Muito limitadamente. Se essa atividade fosse exercida com maior eficiência, não estaríamos na situação de instabilidade que estamos.
Apesar de existir previsão legal, é justo receber auxílio-moradia mesmo tendo casa própria?
Esse tema do auxílio-moradia tem sido bastante explorado. Vou falar com absoluta clareza. O subsídio de um ministro do Supremo Tribunal Federal foi fixado, em janeiro de 2006, em R$ 24,5 mil. Se fosse corrigido até 1º de fevereiro deste ano, quando fiz esse cálculo pelo IGP-M, seria de R$ 45.231,92. Hoje, o subsídio do ministro do Supremo é de R$ 33.763. Somado o auxílio-moradia, de R$ 4.377,73, dá R$ 38.140,73. Então, o subsídio mais o auxílio-moradia são bem menos do que seria o subsídio simplesmente corrigido pela inflação. O que leva à resposta: o auxílio-moradia foi uma solução, vamos dizer, contornante, de não haver os devidos reajustes do subsídio.
Então é justo?
O nome está errado. Com esse nome, é óbvio que não. O que está errado é o nome. Temos feito um grande esforço, via colégio de presidentes, inclusive junto ao Senado, para que seja substituído o auxílio-moradia pelo antigo adicional de tempo de serviço, que é algo necessário à carreira da magistratura e que teria outra roupagem, chamaria, agora, valorização de tempo de magistratura, e contaria, exclusivamente, com o tempo de magistratura. Não contaria, como antes, tempo privado, tempo de outros tipos de serviço público. Então, o auxílio-moradia é algo que, como não se reajustava o subsídio, foi encontrado um desvio lateral, inclusive porque havia uma situação de instabilidade muito grande, principalmente junto à magistratura federal. Agora, sempre que se fazem esses contornos, acaba se fazendo uma coisa que têm inconvenientes. Aqui, tem um nome errado, expõe a uma visão muito negativa por parte da opinião pública e cria situações de injustiça. Por exemplo: quando são cônjuges, não dá, quando, na verdade, é um substitutivo salarial, não paga para os aposentados, e esse é um problema que rompe uma das coisas que é mais cara para a magistratura, a paridade entre aposentados e ativos. Então, acho que, com esse nome, realmente não poderia. O que está errado é o nome.

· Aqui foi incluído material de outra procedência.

Lemma parse_sig_values_encode sig pre k vals edsig :
  pub_ok k -> values_ok k vals -> pkt_data sig = pre ++ encode_mpis vals ->
  pkt_length sig = zlen (pkt_data sig) -> zlen edsig = 64 ->
  parse_sig_values (pub_algo k) sig (zlen pre) edsig = Done (ONAK_E_OK,
    match k, vals with
    | PubRSA type _ _, [s] => if type =? OPENPGP_PKALGO_RSA_ENC then NoValues else ValuesRSA s
    | PubEdDSA _, [r; s] => ValuesEdDSA (be_bytes 32 r ++ be_bytes 32 s)
    | _, [r; s] => ValuesDSA r s
    | _, _ => NoValues
    end).
Proof.
  intros Hk [Hm Hv] Hd Hl He. rewrite <- (app_nil_r (encode_mpis vals)) in Hd.
  pose proof (read_mpis_encode sig vals pre [] Hd Hl Hm) as E. unfold parse_sig_values.
  destruct k as [t n e|p q g y|oid x y|point]; cbn [pub_algo].
  - destruct vals as [|s [|]]; try done. destruct Hk as [Ht _]. apply Forall_singleton in Hm as [Hs Hb].
    unfold encode_mpis in Hd. cbn [map concat] in Hd. rewrite !app_nil_r in Hd.
    rewrite <- (app_nil_r (encode_mpi s)) in Hd.
    assert (t = 1 \/ t = 2 \/ t = 3) as [->|[->| ->]] by lia; try done;
      by rewrite (MPI_TO_MPZ_encode sig pre s []) by done.
  - destruct vals as [|r [|s [|]]]; try done. cbn [length] in E. by rewrite E.
  - destruct vals as [|r [|s [|]]]; try done. cbn [length] in E. by rewrite E.
  - destruct vals as [|r [|s [|]]]; try done. cbn [length] in E.
    change (OPENPGP_PKALGO_EDDSA =? OPENPGP_PKALGO_EDDSA) with true. cbn match.
    change ((OPENPGP_PKALGO_EDDSA =? OPENPGP_PKALGO_ECDSA) || (OPENPGP_PKALGO_EDDSA =? OPENPGP_PKALGO_DSA)) with false.
    cbn match. rewrite E. cbn [mbind outcome_bind status_ok negb].
    apply Forall_cons in Hm as [[Hr _] [[Hs _] _]%Forall_cons]. destruct Hv as [Hr2 Hs2].
    assert (Hsz : forall v, 0 <= v < 2 ^ 256 -> (32 * 8 <? mpz_sizeinbase2 v) = false).
    { intros v Hvv. unfold mpz_sizeinbase2. apply Z.ltb_ge. case_if; [done|]. zbool.
      pose proof (Z.log2_lt_pow2 v 256). lia. }
    rewrite !Hsz by done. cbn [orb].
    destruct (split_at_len edsig 32 32) as (a & b & c & -> & Ha & Hb); [unfold zlen in He; lia|].
    unfold zlen in He. rewrite !length_app in He. destruct c; [|cbn in He; lia].
    assert (Ea : export_half (a ++ b ++ []) 0 r = Done (be_bytes 32 r ++ b ++ []))
      by (apply (export_half_ok [] a (b ++ []) r); [unfold zlen; lia | done]).
    rewrite Ea. cbn [mbind outcome_bind].
    assert (H32 : zlen (be_bytes 32 r) = 32) by (unfold zlen; by rewrite be_bytes_length).
    rewrite <- H32 at 1. rewrite (export_half_ok (be_bytes 32 r) b [] s) by (unfold zlen; done || lia).
    cbn [mbind outcome_bind].
    by rewrite app_nil_r.
Qed.

(** * Memory safety *)

Lemma byte_lor h l : byte h -> byte l -> 0 <= Z.lor (Z.shiftl h 8) l.
Proof. unfold byte. intros. apply Z.lor_nonneg. split; [apply Z.shiftl_nonneg|]; lia. Qed.

Lemma mpz_import_safe data o n :
  Forall byte data -> 0 <= o -> 0 <= n -> o + n <= zlen data ->
  exists v, mpz_import data o n = Done v /\ 0 <= v.
Proof.
  intros Hb Ho Hn Hl. unfold mpz_import. rewrite memcpy_from_ok by lia. eexists. split; [done|].
  apply be_value_bound. by apply Forall_take, Forall_drop.
Qed.

Lemma MPI_TO_MPZ_safe pk ofs :
  wf_packet pk -> 0 <= ofs ->
  exists rc v ofs', MPI_TO_MPZ pk ofs 0 = Done (rc, v, ofs') /\ 0 <= v /\ ofs <= ofs'.
Proof.
  intros [Hl Hb] Ho. unfold MPI_TO_MPZ. case_if; [eauto with lia|]. zbool.
  destruct (rd_ok_byte (pkt_data pk) ofs) as (h & -> & Hh); [done | lia |].
  destruct (rd_ok_byte (pkt_data pk) (ofs + 1)) as (l & -> & Hll); [done | lia |].
  cbn [mbind outcome_bind]. pose proof (byte_lor h l Hh Hll).
  assert (0 <= Z.shiftr (Z.lor (Z.shiftl h 8) l + 7) 3) by (apply Z.shiftr_nonneg; lia).
  case_if; [eauto with lia|]. zbool.
  destruct (mpz_import_safe (pkt_data pk) (ofs + 2) (Z.shiftr (Z.lor (Z.shiftl h 8) l + 7) 3)) as (v & -> & Hv);
    [done | lia | lia | lia |]. cbn [mbind outcome_bind]. eexists _, _, _. split; [done|]. lia.
Qed.

Lemma read_mpis_safe pk n : forall ofs,
  wf_packet pk -> 0 <= ofs ->
  exists rc vs, read_mpis n pk ofs = Done (rc, vs) /\ length vs = n /\ Forall (Z.le 0) vs.
Proof.
  induction n as [|n IH]; intros ofs Hp Ho; [by exists ONAK_E_OK, []|].
  cbn [read_mpis]. destruct (MPI_TO_MPZ_safe pk ofs Hp Ho) as (rc & v & ofs' & -> & Hv & Hofs).
  cbn [mbind outcome_bind]. case_if.
  - destruct (IH ofs') as (rc' & vs & -> & Hn & Hvs); [done | lia |]. cbn [mbind outcome_bind].
    eexists _, _. split; [done|]. split; [cbn; lia | by constructor].
  - eexists _, _. split; [done|]. split; [cbn; by rewrite length_replicate|].
    constructor; [done|]. apply Forall_forall. intros x Hx. apply elem_of_replicate in Hx as [-> _]. lia.
Qed.

Definition table_entry_ok (e : list Z * onak_oid) : Prop := hd 0 e.1 = zlen e.1 - 1.

Lemma oid_chain_safe table buf b0 :
  Forall table_entry_ok table -> buf.[0] = Done b0 -> b0 < zlen buf ->
  exists oid, oid_chain table buf = Done oid /\
    (oid = ONAK_OID_UNKNOWN \/ exists bs, (bs, oid) ∈ table /\ b0 = zlen bs - 1).
Proof.
  intros Ht H0 Hb. induction Ht as [|[bs oid] table He _ IH]; [exists ONAK_OID_UNKNOWN; auto|].
  cbn [oid_chain]. unfold table_entry_ok in He. cbn [fst] in He.
  destruct bs as [|b bs]; [done|]. cbn [hd buf_is] in *. rewrite H0. cbn [mbind outcome_bind].
  destruct (Z.eqb_spec b0 b) as [->|Hne].
  - rewrite zlen_cons in He. destruct (buf_is_ok bs buf (0 + 1)) as [r ->]; [lia | lia |].
    cbn [mbind outcome_bind]. destruct r.
    + exists oid. split; [done|]. right. exists (b :: bs). split; [left | rewrite zlen_cons; lia].
    + destruct IH as (oid' & -> & [->|(bs' & Hin & ->)]); eexists; (split; [done|]); [by left|].
      right. exists bs'. split; [by right | done].
  - cbn [mbind outcome_bind]. destruct IH as (oid' & -> & [->|(bs' & Hin & ->)]); eexists; (split; [done|]); [by left|].
    right. exists bs'. split; [by right | done].
Qed.

Lemma onak_parse_oid_safe buf len :
  0 <= len <= zlen buf ->
  exists oid, onak_parse_oid buf len = Done oid /\
    (oid = ONAK_OID_UNKNOWN \/ oid = ONAK_OID_INVALID \/
     exists b0 bs, buf.[0] = Done b0 /\ (bs, oid) ∈ oid_table /\ b0 = zlen bs - 1).
Proof.
  intros Hl. unfold onak_parse_oid. destruct (Z.eqb_spec len 0); [eauto|].
  destruct (rd_ok buf 0) as [b0 H0]; [lia|]. rewrite H0. cbn [mbind outcome_bind]. case_if; [eauto|]. zbool.
  destruct (oid_chain_safe oid_table buf b0) as (oid & -> & Ho); [|done | lia |].
  - apply (bool_decide_unpack _). vm_compute. exact I.
  - exists oid. split; [done|]. destruct Ho as [->|(bs & Hin & E)]; [auto|]. right; right. eauto 6.
Qed.

(** What a parsed key can be. *)
Definition material_ok (k : onak_key_material) : Prop :=
  match k with
  | KeyRSA type _ => 1 <= type <= 3
  | _ => True
  end.

Lemma ecdsa_material_safe pk ofs oid rest bits size n :
  wf_packet pk -> 0 <= ofs <= pkt_length pk -> pkt_length pk < 2 ^ 64 -> 0 <= size ->
  (pkt_data pk).[ofs] = Done n -> rest = n + 4 + 2 * size ->
  exists r, ecdsa_material pk ofs oid rest bits size = Done r /\
    (forall k, r = inr k -> material_ok k).
Proof.
  intros [Hl Hb] Ho H64 Hs Hn ->. pose proof (rd_byte _ _ _ Hb Hn) as Bn. unfold byte in Bn.
  unfold ecdsa_material. rewrite u64_small by lia. case_if; [eexists; by split|]. zbool.
  rewrite Hn. cbn [mbind outcome_bind].
  destruct (rd_ok (pkt_data pk) (ofs + n + 1)) as [h ->]; [lia|].
  destruct (rd_ok (pkt_data pk) (ofs + n + 1 + 1)) as [l ->]; [lia|]. cbn [mbind outcome_bind].
  case_if; [eexists; by split|].
  destruct (rd_ok (pkt_data pk) (ofs + n + 1 + 2)) as [f ->]; [lia|]. cbn [mbind outcome_bind].
  case_if; [eexists; by split|].
  destruct (mpz_import_safe (pkt_data pk) (ofs + n + 1 + 3) size) as (x & -> & _); [done | lia | lia | lia |].
  destruct (mpz_import_safe (pkt_data pk) (ofs + n + 1 + 3 + size) size) as (y & -> & _); [done | lia | lia | lia |].
  cbn [mbind outcome_bind]. eexists. split; [done|]. by intros k [= <-].
Qed.

Lemma eddsa_material_safe pk ofs oid n :
  wf_packet pk -> 0 <= ofs -> pkt_length pk - ofs = 45 -> (pkt_data pk).[ofs] = Done n ->
  (oid = ONAK_OID_ED25519 -> n = 9) ->
  exists r, eddsa_material pk ofs oid = Done r /\ (forall k, r = inr k -> material_ok k).
Proof.
  intros [Hl Hb] Ho Hlen Hn Hed. unfold eddsa_material. rewrite Hn. cbn [mbind outcome_bind].
  destruct oid; try (eexists; by split). rewrite (Hed eq_refl).
  destruct (rd_ok (pkt_data pk) (ofs + 9 + 1)) as [h ->]; [lia|].
  destruct (rd_ok (pkt_data pk) (ofs + 9 + 1 + 1)) as [l ->]; [lia|]. cbn [mbind outcome_bind].
  case_if; [eexists; by split|].
  destruct (rd_ok (pkt_data pk) (ofs + 9 + 1 + 2)) as [f ->]; [lia|]. cbn [mbind outcome_bind].
  case_if; [eexists; by split|]. rewrite memcpy_from_ok by lia. cbn [mbind outcome_bind].
  eexists. split; [done|]. by intros k [= <-].
Qed.

Lemma oid_table_octets bs oid : (bs, oid) ∈ oid_table -> bs = oid_octets oid.
Proof.
  revert bs oid. assert (H : Forall (fun e => e.1 = oid_octets e.2) oid_table)
    by (apply (bool_decide_unpack _); vm_compute; exact I).
  intros bs oid Hin. rewrite Forall_forall in H. apply (H (bs, oid) Hin).
Qed.

Lemma parse_key_material_safe pk :
  wf_packet pk -> pkt_length pk < 2 ^ 64 ->
  exists r, onak_parse_key_material pk = Done r /\ (forall k, r = inr k -> material_ok k).
Proof.
  intros Hwf H64. pose proof Hwf as [Hl Hb]. unfold onak_parse_key_material.
  case_if; [eexists; by split|]. zbool.
  destruct (rd_ok (pkt_data pk) 0) as [d0 ->]; [lia|]. cbn [mbind outcome_bind].
  case_if; [eexists; by split|]. destruct (rd_ok (pkt_data pk) 5) as [d5 ->]; [lia|]. cbn [mbind outcome_bind].
  set (ofs := if d0 =? 4 then 6 else 10). assert (Hofs : 0 <= ofs <= 10) by (unfold ofs; case_if; lia).
  rewrite u64_small by lia.
  destruct (onak_parse_oid_safe (drop (Z.to_nat ofs) (pkt_data pk)) (pkt_length pk - ofs)) as (oid & Eo & Ho).
  { unfold zlen in *. rewrite length_drop. lia. }
  rewrite Eo.
  assert (Hn : forall b0 bs, (drop (Z.to_nat ofs) (pkt_data pk)).[0] = Done b0 -> (bs, oid) ∈ oid_table ->
    b0 = zlen bs - 1 -> (pkt_data pk).[ofs] = Done (zlen (oid_octets oid) - 1)).
  { intros b0 bs E0 Hin ->. rewrite rd_drop in E0 by lia. rewrite Z2Nat.id, Z.add_0_r in E0 by lia.
    by rewrite <- (oid_table_octets bs oid). }
  assert (Hec : forall rest bits size, rest = zlen (oid_octets oid) + 3 + 2 * size -> 0 <= size ->
    oid <> ONAK_OID_UNKNOWN -> oid <> ONAK_OID_INVALID ->
    exists r, ecdsa_material pk ofs oid rest bits size = Done r /\ (forall k, r = inr k -> material_ok k)).
  { intros rest bits size Hrest Hs Hnu Hni. destruct Ho as [?|[?|(b0 & bs & E0 & Hin & E)]]; [done | done |].
    destruct (ecdsa_material_safe pk ofs oid rest bits size (zlen (oid_octets oid) - 1)) as (r & -> & Hr);
      [done | lia | lia | done | by eapply Hn | lia |].
    by exists r. }
  case_if; [cbn [mbind outcome_bind]; destruct oid; try (eexists; by split); by apply Hec|].
  case_if.
  { case_if; [eexists; by split|]. zbool. cbn [mbind outcome_bind].
    destruct Ho as [->|[->|(b0 & bs & E0 & Hin & E)]]; [by eexists | by eexists |].
    destruct (eddsa_material_safe pk ofs oid (zlen (oid_octets oid) - 1)) as (r & Er & Hr);
      [done | lia | done | by eapply Hn | by intros -> |].
    assert (Hfin : exists r, eddsa_material pk ofs oid = Done r /\ (forall k, r = inr k -> material_ok k)).
    { by exists r. }
    destruct oid; try exact Hfin; by eexists. }
  case_if.
  { destruct (read_mpis_safe pk 4 ofs) as (rc & vs & -> & Hv & _); [done | lia |]. cbn [mbind outcome_bind].
    destruct vs as [|p [|q [|g [|y [|]]]]]; try done. eexists. split; [done|]. by case_if; intros k [= <-]. }
  case_if; [|eexists; by split].
  destruct (rd_ok (pkt_data pk) 6) as [d6 ->]; [lia|]. destruct (rd_ok (pkt_data pk) 7) as [d7 ->]; [lia|].
  cbn [mbind outcome_bind].
  destruct (read_mpis_safe pk 2 ofs) as (rc & vs & -> & Hv & _); [done | lia |]. cbn [mbind outcome_bind].
  destruct vs as [|n [|e [|]]]; try done. eexists. split; [done|]. case_if; intros k [= <-]. cbn.
  repeat match goal with H : _ || _ = true |- _ => apply orb_true_iff in H as [H|H] end; zbool; subst; done.
Qed.

(** The values the verification of a key type needs have been written. *)
Definition values_for (type : Z) (v : sig_values) : Prop :=
  (type = OPENPGP_PKALGO_DSA \/ type = OPENPGP_PKALGO_ECDSA -> exists r s, v = ValuesDSA r s) /\
  (type = OPENPGP_PKALGO_EDDSA -> exists e, v = ValuesEdDSA e) /\
  (type = OPENPGP_PKALGO_RSA \/ type = OPENPGP_PKALGO_RSA_SIGN -> exists s, v = ValuesRSA s).

Lemma sizeinbase2_bound v : 0 <= v -> (32 * 8 <? mpz_sizeinbase2 v) = false -> v < 2 ^ 256.
Proof.
  unfold mpz_sizeinbase2. intros Hv H. case_if_in H; zbool; [lia|].
  destruct (Z.log2_spec v) as [_ Hlt]; [lia|]. eapply Z.lt_le_trans; [exact Hlt|].
  apply Z.pow_le_mono_r; lia.
Qed.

Então, auxílio-moradia é outro nome para reposição salarial?
Não. O auxílio-moradia foi uma forma encontrada pelo Supremo Tribunal Federal de, alguma forma, fazer o poder aquisitivo se aproximar daquilo que seria uma mera correção de subsídio, ante a situação de a correção do subsídio não ser aprovada.
Há, também, o pagamento do auxílio-alimentação, retroativo a junho de 2011 e incorporado nos vencimentos no ano passado. Não soa injusta essa diferença de tratamento entre as carreiras, se compararmos, por exemplo, com o magistério, que não ganha nem o piso nacional?
Vamos por partes, embora eu creia que essa seja uma questão a qual se dá importância superior ao que ela tem. De auxílio-moradia, gastamos, no ano passado, R$ 40 milhões. O valor todo que não realizamos e devolvemos ao Poder Executivo foi de R$ 429.852.549,18, 11 vezes o auxílio-moradia. Quanto ao auxílio-alimentação, todo mundo ganha auxílio-alimentação. Bom, podemos discutir valor. Quanto ao valor, o que foi adotado no Rio Grande do Sul é o que é pago na Justiça Federal para todo mundo, do porteiro da Justiça do Trabalho ao ministro do Supremo. Não vejo o porquê de toda essa polêmica sobre o auxílio-refeição se qualquer funcionário público ou qualquer trabalhador recebe vale-refeição, auxílio-alimentação, seja lá o que for. Pode-se discutir o valor. O valor é o fixado para toda a Justiça Federal, que é um dos mais baixos do Judiciário. Tem vários Judiciários estaduais nos quais esses valores são muito superiores. Poderia se dizer o contrário: que todo mundo, toda a vida, sempre recebeu o auxílio-alimentação, e os juízes só receberam a partir de 2011.
E o valor é justo?
Esse valor é o valor fixado para todos os servidores e juízes do Judiciário Federal, e não me parece que seja um valor fora do normal, R$ 30 por dia, para alimentação. Parece-me que é compatível com o custo de três refeições. Até para fazer três refeições com esse valor terá de fazer certa economia.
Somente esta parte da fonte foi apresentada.